*** Opening PROVIDED RECORDS ***
(* ===== verification/NetworkSim.v ===== *)
(** Record and replay in lockstep.

    [guest_op] is what a guest thread does on its network channels together
    with what the host answered while recording; [record_op] and [replay_op]
    are the requests the syscall layer (detcore/src/syscalls/network_trace.rs)
    makes for it in the two modes.  [sim] relates a recording engine, whose
    remaining run will still log the inputs [I] and the outputs [O], with the
    replaying engine at the same point of the guest's execution. *)
From Stdlib Require Import ZArith Lia List.
From stdpp Require Import base gmap list strings.
From S2P Require Import Prelude BTree Time NetworkTrace NetworkEngine.


Section Ops.
Context (bp : profile) {D : Type} `{!Chrono D}.
Implicit Type g : NetworkEngine D.

Inductive guest_op :=
  | GConnect (i : OpenFileId) (peer : NetworkAddressV1) (local : option NetworkAddressV1)
      (errno : Z) (nonblocking : bool)
  | GRecv (i : OpenFileId) (arrivals : list NetworkArrival) (max_len target : nat) (peek : bool)
  | GPoll (l : list (OpenFileId * nat * list NetworkArrival))
  | GTakeError (i : OpenFileId)
  | GSendFailure (i : OpenFileId)
  | GSend (i : OpenFileId) (buf : list u8) (accepted : nat) (nonblocking : bool)
      (at_ : option SendMark) (waits : Z)
  | GRefused (i : OpenFileId) (buf : list u8)
  | GSendWait (i : OpenFileId) (buf : list u8) (waits : Z) (first : bool)
  | GShutdown (i : OpenFileId) (how : Z)
  | GAddresses (i : OpenFileId).

(** What the guest's call sees: an engine reply passed on, [n] bytes sent,
    [EAGAIN], or another wait of a blocking send. *)
Inductive guest_view := VReply (r : NetworkReply) | VSent (n : nat) | VEagain | VWait.

Definition record_view (op : guest_op) (r : NetworkReply) : guest_view :=
  match op, r with
  | GSend _ _ n _ _ _, YRecorded _ => VSent n
  | GRefused _ _, YWouldBlock => VEagain
  | GSendWait _ _ _ _, YRecorded _ => VWait
  | _, _ => VReply r
  end.
Definition replay_view (r : NetworkReply) : guest_view :=
  match r with YSent n => VSent n | YWouldBlock => VEagain | YNotYet => VWait | _ => VReply r end.

(** The request a recording run makes; a blocking send that waits again after
    its first wait makes none. *)
Definition record_request (op : guest_op) : option NetworkRequest :=
  match op with
  | GConnect i peer local errno nb => Some (QRecordConnect i peer local errno nb)
  | GRecv i arrivals max_len target peek => Some (QRecv i arrivals max_len target peek)
  | GPoll l => Some (QReadiness l)
  | GTakeError i => Some (QTakeError i)
  | GSendFailure i => Some (QSendFailure i)
  | GSend i buf n _ at_ waits => Some (QRecordSend i (take n buf) at_ waits)
  | GRefused i _ => Some (QRecordRefusedSend i)
  | GSendWait i _ _ first => if first then Some (QRecordSend i [] None 0) else None
  | GShutdown i how => Some (QShutdown i how)
  | GAddresses i => Some (QAddresses i)
  end.
Definition replay_request (op : guest_op) : NetworkRequest :=
  match op with
  | GConnect i peer _ _ nb => QReplayConnect i peer nb
  | GRecv i _ max_len target peek => QRecv i [] max_len target peek
  | GPoll l => QReadiness ((fun x => (x.1, [])) <$> l)
  | GTakeError i => QTakeError i
  | GSendFailure i => QSendFailure i
  | GSend i buf _ nb _ waits => QReplaySend i buf nb waits
  | GRefused i buf => QReplaySend i buf true 0
  | GSendWait i buf waits _ => QReplaySend i buf false waits
  | GShutdown i how => QShutdown i how
  | GAddresses i => QAddresses i
  end.
Definition record_op g (now : Z) (op : guest_op) : result NetworkEngineError (guest_view * NetworkEngine D) :=
  match record_request op with
  | Some q => '(r, g') ← apply bp g now q; Ok (record_view op r, g')
  | None => Ok (VWait, g)
  end.
Definition replay_op g (now : Z) (op : guest_op) : result NetworkEngineError (guest_view * NetworkEngine D) :=
  '(r, g') ← apply bp g now (replay_request op); Ok (replay_view r, g').

Fixpoint run_ops (step : NetworkEngine D -> Z -> guest_op -> result NetworkEngineError (guest_view * NetworkEngine D))
    g (l : list (Z * guest_op)) : result NetworkEngineError (list guest_view * NetworkEngine D) :=
  match l with
  | [] => Ok ([], g)
  | (now, op) :: l' =>
      '(v, g1) ← step g now op;
      '(vs, g2) ← run_ops step g1 l';
      Ok (v :: vs, g2)
  end.

(** ** What the syscall layer guarantees *)

Definition pulls (op : guest_op) : bool :=
  match op with
  | GRecv _ (_ :: _) _ _ _ => true
  | GPoll l => existsb (fun x => match x.2 with [] => false | _ => true end) l
  | _ => false
  end.
(** Global time never goes back, and moves on before the host is asked for
    more input. *)
Fixpoint times_ok (last : Z) (l : list (Z * guest_op)) : Prop :=
  match l with
  | [] => True
  | (now, op) :: l' =>
      is_u64 now /\ last <= now /\ (pulls op = true -> last < now) /\ times_ok now l'
  end.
*** Closing PROVIDED RECORDS ***
__PROBLEM REQUIREMENTS__. Copy out all the entries shown above, character for character.

__OUTPUT OF THE TASK__.
(* ===== verification/NetworkSim.v ===== *)
(** Record and replay in lockstep.

    [guest_op] is what a guest thread does on its network channels together
    with what the host answered while recording; [record_op] and [replay_op]
    are the requests the syscall layer (detcore/src/syscalls/network_trace.rs)
    makes for it in the two modes.  [sim] relates a recording engine, whose
    remaining run will still log the inputs [I] and the outputs [O], with the
    replaying engine at the same point of the guest's execution. *)
From Stdlib Require Import ZArith Lia List.
From stdpp Require Import base gmap list strings.
From S2P Require Import Prelude BTree Time NetworkTrace NetworkEngine.


Section Ops.
Context (bp : profile) {D : Type} `{!Chrono D}.
Implicit Type g : NetworkEngine D.

Inductive guest_op :=
  | GConnect (i : OpenFileId) (peer : NetworkAddressV1) (local : option NetworkAddressV1)
      (errno : Z) (nonblocking : bool)
  | GRecv (i : OpenFileId) (arrivals : list NetworkArrival) (max_len target : nat) (peek : bool)
  | GPoll (l : list (OpenFileId * nat * list NetworkArrival))
  | GTakeError (i : OpenFileId)
  | GSendFailure (i : OpenFileId)
  | GSend (i : OpenFileId) (buf : list u8) (accepted : nat) (nonblocking : bool)
      (at_ : option SendMark) (waits : Z)
  | GRefused (i : OpenFileId) (buf : list u8)
  | GSendWait (i : OpenFileId) (buf : list u8) (waits : Z) (first : bool)
  | GShutdown (i : OpenFileId) (how : Z)
  | GAddresses (i : OpenFileId).

(** What the guest's call sees: an engine reply passed on, [n] bytes sent,
    [EAGAIN], or another wait of a blocking send. *)
Inductive guest_view := VReply (r : NetworkReply) | VSent (n : nat) | VEagain | VWait.

Definition record_view (op : guest_op) (r : NetworkReply) : guest_view :=
  match op, r with
  | GSend _ _ n _ _ _, YRecorded _ => VSent n
  | GRefused _ _, YWouldBlock => VEagain
  | GSendWait _ _ _ _, YRecorded _ => VWait
  | _, _ => VReply r
  end.
Definition replay_view (r : NetworkReply) : guest_view :=
  match r with YSent n => VSent n | YWouldBlock => VEagain | YNotYet => VWait | _ => VReply r end.

(** The request a recording run makes; a blocking send that waits again after
    its first wait makes none. *)
Definition record_request (op : guest_op) : option NetworkRequest :=
  match op with
  | GConnect i peer local errno nb => Some (QRecordConnect i peer local errno nb)
  | GRecv i arrivals max_len target peek => Some (QRecv i arrivals max_len target peek)
  | GPoll l => Some (QReadiness l)
  | GTakeError i => Some (QTakeError i)
  | GSendFailure i => Some (QSendFailure i)
  | GSend i buf n _ at_ waits => Some (QRecordSend i (take n buf) at_ waits)
  | GRefused i _ => Some (QRecordRefusedSend i)
  | GSendWait i _ _ first => if first then Some (QRecordSend i [] None 0) else None
  | GShutdown i how => Some (QShutdown i how)
  | GAddresses i => Some (QAddresses i)
  end.
Definition replay_request (op : guest_op) : NetworkRequest :=
  match op with
  | GConnect i peer _ _ nb => QReplayConnect i peer nb
  | GRecv i _ max_len target peek => QRecv i [] max_len target peek
  | GPoll l => QReadiness ((fun x => (x.1, [])) <$> l)
  | GTakeError i => QTakeError i
  | GSendFailure i => QSendFailure i
  | GSend i buf _ nb _ waits => QReplaySend i buf nb waits
  | GRefused i buf => QReplaySend i buf true 0
  | GSendWait i buf waits _ => QReplaySend i buf false waits
  | GShutdown i how => QShutdown i how
  | GAddresses i => QAddresses i
  end.
Definition record_op g (now : Z) (op : guest_op) : result NetworkEngineError (guest_view * NetworkEngine D) :=
  match record_request op with
  | Some q => '(r, g') ← apply bp g now q; Ok (record_view op r, g')
  | None => Ok (VWait, g)
  end.
Definition replay_op g (now : Z) (op : guest_op) : result NetworkEngineError (guest_view * NetworkEngine D) :=
  '(r, g') ← apply bp g now (replay_request op); Ok (replay_view r, g').

Fixpoint run_ops (step : NetworkEngine D -> Z -> guest_op -> result NetworkEngineError (guest_view * NetworkEngine D))
    g (l : list (Z * guest_op)) : result NetworkEngineError (list guest_view * NetworkEngine D) :=
  match l with
  | [] => Ok ([], g)
  | (now, op) :: l' =>
      '(v, g1) ← step g now op;
      '(vs, g2) ← run_ops step g1 l';
      Ok (v :: vs, g2)
  end.

(** ** What the syscall layer guarantees *)

Definition pulls (op : guest_op) : bool :=
  match op with
  | GRecv _ (_ :: _) _ _ _ => true
  | GPoll l => existsb (fun x => match x.2 with [] => false | _ => true end) l
  | _ => false
  end.
(** Global time never goes back, and moves on before the host is asked for
    more input. *)
Fixpoint times_ok (last : Z) (l : list (Z * guest_op)) : Prop :=
  match l with
  | [] => True
  | (now, op) :: l' =>
      is_u64 now /\ last <= now /\ (pulls op = true -> last < now) /\ times_ok now l'
  end.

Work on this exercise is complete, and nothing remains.